Unwilling to just shut it down, Murray's company embarked on a new plan to extract every last bit from the mine. According to an expert quoted by a Salt Lake newspaper, the Crandall mine before the recent disaster was pulling out coal that should have been left standing to support the roof.

The operators used a tactic known as "retreat mining," where miners pull the remaining pillars of coal and collapse the mine behind them. The federal Mine Safety and Health Administration may have allowed the mine to remove too much.

When he lobbies in Washington against any action dealing with climate change, Murray stakes out a position in defense of the American working family; yet his own mines are notorious for safety violations.

Crandall Canyon has received 325 citations since January 2004, 116 of them "significant and substantial," according to the government. This year alone, inspectors issued 32 citations, 14 of them significant, and in July, inspectors said the mine violated a rule requiring the maintenance of two separate emergency escape passages in any given workspace.

Ironically, MSHA found that this was one of the country's safer mines, with fewer fatalities and fewer safety violations last year than the national average.

Murray's other mine, in Ohio, also has a long history of safety violations, including five deaths in the past decade, according to a report by the Columbus Dispatch.

Carbon regulation could hardly hurt mining families more than killing off a member of the family. But Murray has painted himself as the friend of miners, showing his scars to say he is one of them. He presents himself as patriotic, humble and well-intentioned.

But speaking at televised news conferences during the Utah mine disaster, he appeared just the way I saw him in a Washington, D.C., hearing room - boastful, self-righteous and arrogant.

You could say that Murray has fathered twin disasters. The underground disaster cost the lives of nine men and injured six others. The other disaster will occur in the atmosphere if his lobbying continues to be successful, and it will permanently affect the lives of the miners' children.
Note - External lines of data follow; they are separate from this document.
Lemma scan_root_Ok root entry_size bsp topology :
  entry_size = 8%nat \/ entry_size = 4%nat -> (36 <= length root)%nat ->
  scan_root root (N.of_nat entry_size) bsp = Ret (Ok topology)
  <-> exists count before madt_address after madt,
       length root = (36 + count * entry_size)%nat
       /\ table_addresses root entry_size count = before ++ madt_address :: after
       /\ Forall (passed_over memory read info) before
       /\ table_at memory read info madt_address madt
       /\ madt_describes madt bsp topology.
Proof.
  intros Hs Hl. assert (Hn : entry_size <> 0%nat) by lia. unfold Acpi.scan_root.
  rewrite decide_False by (unfold ACPI_HEADER_SIZE; lia). rewrite guard_Ok.
  assert (Hmap : forall count, (fun offset => from_le_bytes (sub_bytes root offset entry_size))
            <$> ((fun i => N.to_nat ACPI_HEADER_SIZE + i * N.to_nat (N.of_nat entry_size))%nat <$> seq 0 count)
          = table_addresses root entry_size count).
  { intros count. unfold table_addresses. rewrite <-list_fmap_compose. apply list_fmap_ext. intros i x _. cbn.
    by rewrite Nat2N.id. }
  split.
  - intros (Hm%dec_stable&Hok). pose proof (root_count _ _ Hl Hn Hm) as Hc.
    apply try_Ok in Hok as ([a|]&Hf&Hok); [|done]. cbn [ok_or] in Hok. rewrite try_value, try_Ok in Hok.
    destruct Hok as (madt&Ht%table_Ok&Hp). apply find_madt_Ok in Hf as (before&after&Ha&Hb&_); [|done|by apply root_offsets].
    apply parse_madt_Ok in Hp; [|pose proof (table_at_length _ _ Ht); lia].
    rewrite Hmap in Ha. by eexists _, before, a, after, madt.
  - intros (count&before&a&after&madt&Hc&Ha&Hb&Ht&Hp).
    assert (N.of_nat (length root) - ACPI_HEADER_SIZE = N.of_nat count * N.of_nat entry_size) as ->
      by (unfold ACPI_HEADER_SIZE; lia).
    rewrite N.Div0.mod_mul, N.div_mul, (Nat2N.id count) by lia. split; [lia|]. apply try_Ok. exists (Some a). split.
    + apply find_madt_Ok; [done|by apply root_offsets|]. exists before, after. rewrite Hmap. split_and!; [done..|].
      exists madt. split; [done|]. apply Hp.
    + cbn [ok_or]. rewrite try_value, try_Ok. exists madt. split; [by apply table_Ok|].
      apply parse_madt_Ok; [|done]. pose proof (table_at_length _ _ Ht). lia.
Qed.

Lemma scan_root_returns root entry_size bsp :
  entry_size = 8%nat \/ entry_size = 4%nat -> (36 <= length root)%nat -> scan_root root (N.of_nat entry_size) bsp <> Panic.
Proof.
  intros Hs Hl. unfold Acpi.scan_root. apply guard_returns. intros _. apply guard_returns. intros Hm%dec_stable. apply try_returns.
  - apply find_madt_returns; [done|]. apply root_offsets, root_count; [done|lia|done].
  - intros a _. apply try_returns; [done|]. intros a' _. apply try_returns; [apply table_returns|].
    intros t Ht%table_Ok%table_at_length. apply parse_madt_returns. lia.
Qed.

Lemma validate_rsdp : BootInfo.validate info = Ok tt -> rsdp <> 0.
Proof. unfold BootInfo.validate. repeat case_decide; done. Qed.

(** The checks on the root table: its signature goes with the size of its entries. *)
Lemma root_checks root entry_size bsp :
  entry_size = 8%nat \/ entry_size = 4%nat ->
  (if decide (N.of_nat entry_size = 8 /\ sub_bytes root 0 4 <> text "XSDT") then Ret (Err AcpiError.InvalidTable)
   else if decide (N.of_nat entry_size = 4 /\ sub_bytes root 0 4 <> text "RSDT") then Ret (Err AcpiError.InvalidTable)
   else scan_root root (N.of_nat entry_size) bsp)
  = if decide (sub_bytes root 0 4 <> text (if decide (entry_size = 8%nat) then "XSDT" else "RSDT"))
    then Ret (Err AcpiError.InvalidTable) else scan_root root (N.of_nat entry_size) bsp.
Proof.
  intros [->| ->]; [change (N.of_nat 8) with 8; rewrite (decide_True (P := 8%nat = 8%nat)) by done
                   |change (N.of_nat 4) with 4; rewrite (decide_False (P := 4%nat = 8%nat)) by done];
    repeat case_decide; naive_solver.
Qed.

Lemma root_pointer_size root entry_size :
  root_pointer memory read info root entry_size -> entry_size = 8%nat \/ entry_size = 4%nat.
Proof. intros (_&_&_&_&[(_&_&_&?)|(_&_&?)]); auto. Qed.

Lemma discover_Ok bsp topology :
  discover memory read info bsp = Ret (Ok topology) <-> tables_describe memory read info bsp topology.
Proof.
  unfold discover. destruct (BootInfo.validate info) as [[]|e] eqn:Hv; [|split; [done|intros [Hv' _]; congruence]].
  rewrite guard_Ok, try_Ok. split.
  - intros (_&[a size]&(es&->&Hr)%find_root_Ok&Hok). pose proof (root_pointer_size _ _ Hr) as Hs.
    apply guard_Ok in Hok as [_ (root&Ht%table_Ok&Hok)%try_Ok]. pose proof (table_at_length _ _ Ht).
    rewrite slice_to_Ret in Hok by lia. change (take 4 root) with (sub_bytes root 0 4) in Hok.
    rewrite root_checks, guard_Ok in Hok by done.
    destruct Hok as [Hsig%dec_stable Hok]. apply scan_root_Ok in Hok as (count&before&m&after&madt&?&?&?&?&?); [|done..].
    constructor; [done|]. by exists a, es, root, count, before, m, after, madt.
  - intros [_ (a&es&root&count&before&m&after&madt&Hr&Ht&Hsig&Hscan)]. split; [by apply validate_rsdp|].
    pose proof (root_pointer_size _ _ Hr) as Hs. pose proof (table_at_length _ _ Ht).
    exists (a, N.of_nat es). split; [apply find_root_Ok; eauto|]. apply guard_Ok. split; [apply Ht|].
    apply try_Ok. exists root. split; [by apply table_Ok|]. rewrite slice_to_Ret by lia.
    change (take 4 root) with (sub_bytes root 0 4). rewrite root_checks, guard_Ok by done. split; [tauto|]. apply scan_root_Ok; [done..|].
    by exists count, before, m, after, madt.
Qed.

Lemma discover_returns bsp : discover memory read info bsp <> Panic.
Proof.
  unfold discover. destruct (BootInfo.validate info); [|done]. apply guard_returns. intros _.
  apply try_returns; [apply find_root_returns|]. intros [a size] (es&->&Hr)%find_root_Ok.
  pose proof (root_pointer_size _ _ Hr) as Hs. apply guard_returns. intros _.
  apply try_returns; [apply table_returns|]. intros root Ht%table_Ok%table_at_length.
  rewrite slice_to_Ret by lia.
  change (take 4 root) with (sub_bytes root 0 4). rewrite root_checks by done. apply guard_returns. intros _. by apply scan_root_returns.
Qed.
End ranges.

(** ** Memory outside the memory map is not read *)

Section confined.
Context (memory memory' : N -> N) (read : N -> MemoryMapEntry.t) (info : BootInfo.t).
Hypothesis Hagree : forall address, mapped read info address -> memory address = memory' address.

Lemma bytes_confined address n : bytes memory read info address n = bytes memory' read info address n.
Proof.
  unfold bytes. case_decide; [done|].
  destruct (range_is_readable read info address n) as [[]|] eqn:Hr; [|done..].
  apply range_is_readable_true in Hr as (i&Hi&Hs&He&_). f_equal. unfold memory_bytes.
  apply list_fmap_ext. intros j x Hj%lookup_seq. apply Hagree. exists i. split; [done|lia].
Qed.

Lemma table_confined address : table memory read info address = table memory' read info address.
Proof.
  unfold table. case_decide; [done|]. destruct (range_is_readable read info address 8) as [[]|]; cbn [try negb]; try done.
  rewrite bytes_confined. destruct (bytes memory' read info address 8) as [prefix|]; cbn [try]; [|done].
  destruct (read_u32 prefix 4); [|done]. case_decide; [done|]. by rewrite bytes_confined.
Qed.

Lemma find_root_confined address : find_root memory read info address = find_root memory' read info address.
Proof.
  unfold find_root. rewrite bytes_confined. destruct (bytes memory' read info address RSDP_V1_SIZE) as [prefix|]; cbn [try]; [|done].
  destruct (slice_to prefix 8); [|done]. case_decide; [done|]. destruct (index prefix 15); [|done].
  case_decide; [|done]. rewrite bytes_confined.
  destruct (bytes memory' read info address RSDP_V2_SIZE) as [whole|]; cbn [try]; [|done].
  destruct (read_u32 whole 20); [|done]. case_decide; [done|]. by rewrite bytes_confined.
Qed.

Lemma find_madt_confined root entry_size offsets :
  find_madt memory read info root entry_size offsets = find_madt memory' read info root entry_size offsets.
Proof.
  induction offsets as [|offset offsets IH]; [done|]. cbn [find_madt]. destruct (decide (entry_size = 8)).
  all: destruct (_ root offset); [|done]; case_decide; [done|]; rewrite table_confined;
    destruct (table memory' read info _) as [[t|]|]; cbn [try]; try done;
    destruct (slice_to t 4); [|done]; by rewrite IH.
Qed.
In both cases, Murray is doing what it takes to make his business flourish. Finished with the Crandall mine, which he has now closed forever, Murray intends to begin retreat-mining the sky, pulling the very heavens down upon us all with the misguided sense that this is what his country wants of him. ---

AUDEN SCHENDLER is a contributor to Writers on the Range, a service of High Country News (hcn.org). He is environmental director for the Aspen Skiing Co. in Aspen, Colo.